**The task**
Please tally the lines of the records that contain "every" and send back only the total.

**Available records**
[Start of section]
(** * A shallow embedding of the Pac-Man clone's simulation core

    The component verified is [src/App.tsx]: grid stepping, the breadth-first
    path finder, the chase targets, the motion of the player and of the
    ghosts, collision resolution, the timers of one tick and the handling of
    the advisory (hive-mind) response.  It is embedded in the module [App]
    and in the helpers shared with it.

    The sources hold two more copies of the same component:
    - [src/unnamed/part_001] routes every ghost move through
      [isBlockedForGhost], [safeGhostStep] and [tryGhostMoves]; these and its
      [findNextMove] and [moveGhosts] are embedded in the module [Part001],
      so that what [src/App.tsx] does can be compared with them;
    - [src/unnamed/part_000] is the copy without the advisory service; its
      grid and search functions are those of [src/App.tsx] up to the bounds
      test of the first loop of [findNextMove]; it is not embedded.
    [src/unnamed/part_002] holds the type declarations ([Direction],
    [CellType], [GameState], [Position], [Pacman], [Ghost]).

    The module [./constants] is not among the sources: the constants it
    exports are gathered in the class [Constants] and every definition is
    parameterised by them.

    React state: a callback reads the [useState] cells of the render that
    created it and queues updates; a functional update sees the latest
    value.  A callback is therefore embedded as a function of two states,
    the render it reads and the state it updates.

    Runs: every handler, timer and effect of the component is an [Event];
    [step] applies one to the committed state, the render its closure was
    created in, and [run] applies a list of them in order.  The invariants
    of the component are proved for every list of events. *)

From Stdlib Require Import ZArith List Bool Lia String Ascii QArith Arith Sorted.
From Stdlib Require DecimalZ DecimalPos.
From Stdlib Require Import DecimalString.
Import ListNotations.

Local Open Scope Z_scope.

(* ================================================================= *)
(** ** Types ([types.ts]) *)

Inductive Direction := UP | DOWN | LEFT | RIGHT | NONE.

Inductive CellType :=
  WALL | PELLET | EMPTY | POWER_PELLET | GHOST_HOME | GHOST_HOME_DOOR.

Inductive GameState := READY | PLAYING | PAUSED | GAME_OVER | LEVEL_WON.

(** [Position = { x: number; y: number }]; the fields are [pos_x], [pos_y]. *)
Record Position := mkPos { pos_x : Z; pos_y : Z }.

(** [Pacman]; the fields carry the prefix [p_]. *)
Record Pacman := mkPacman {
  p_position : Position;
  p_direction : Direction;
  p_nextDirection : Direction;
  p_isMouthOpen : bool
}.

(** [Ghost['state']] is the string union ['normal' | 'frightened' | 'eaten']. *)
Inductive GhostState := normal | frightened | eaten.

(** [Ghost]; the fields carry the prefix [g_]. *)
Record Ghost := mkGhost {
  g_id : Z;
  g_position : Position;
  g_direction : Direction;
  g_state : GhostState;
  g_color : string;
  g_spawn : Position;
  g_scatterTarget : Position
}.

(** The board is [CellType[][]]: a list of rows. *)
Definition Board := list (list CellType).

(** A JavaScript number that may be [Infinity] (the mode countdown). *)
Inductive JsNum := Fin (q : Q) | Infinity.

(** The values exported by [./constants], which is not among the sources. *)
Class Constants := {
  BOARD_WIDTH : Z;
  BOARD_HEIGHT : Z;
  GAME_SPEED : Q;
  FRIGHTENED_DURATION : Z;
  INITIAL_BOARD : Board;
  TOTAL_PELLETS : Z
}.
[End of section]
**Your response**
4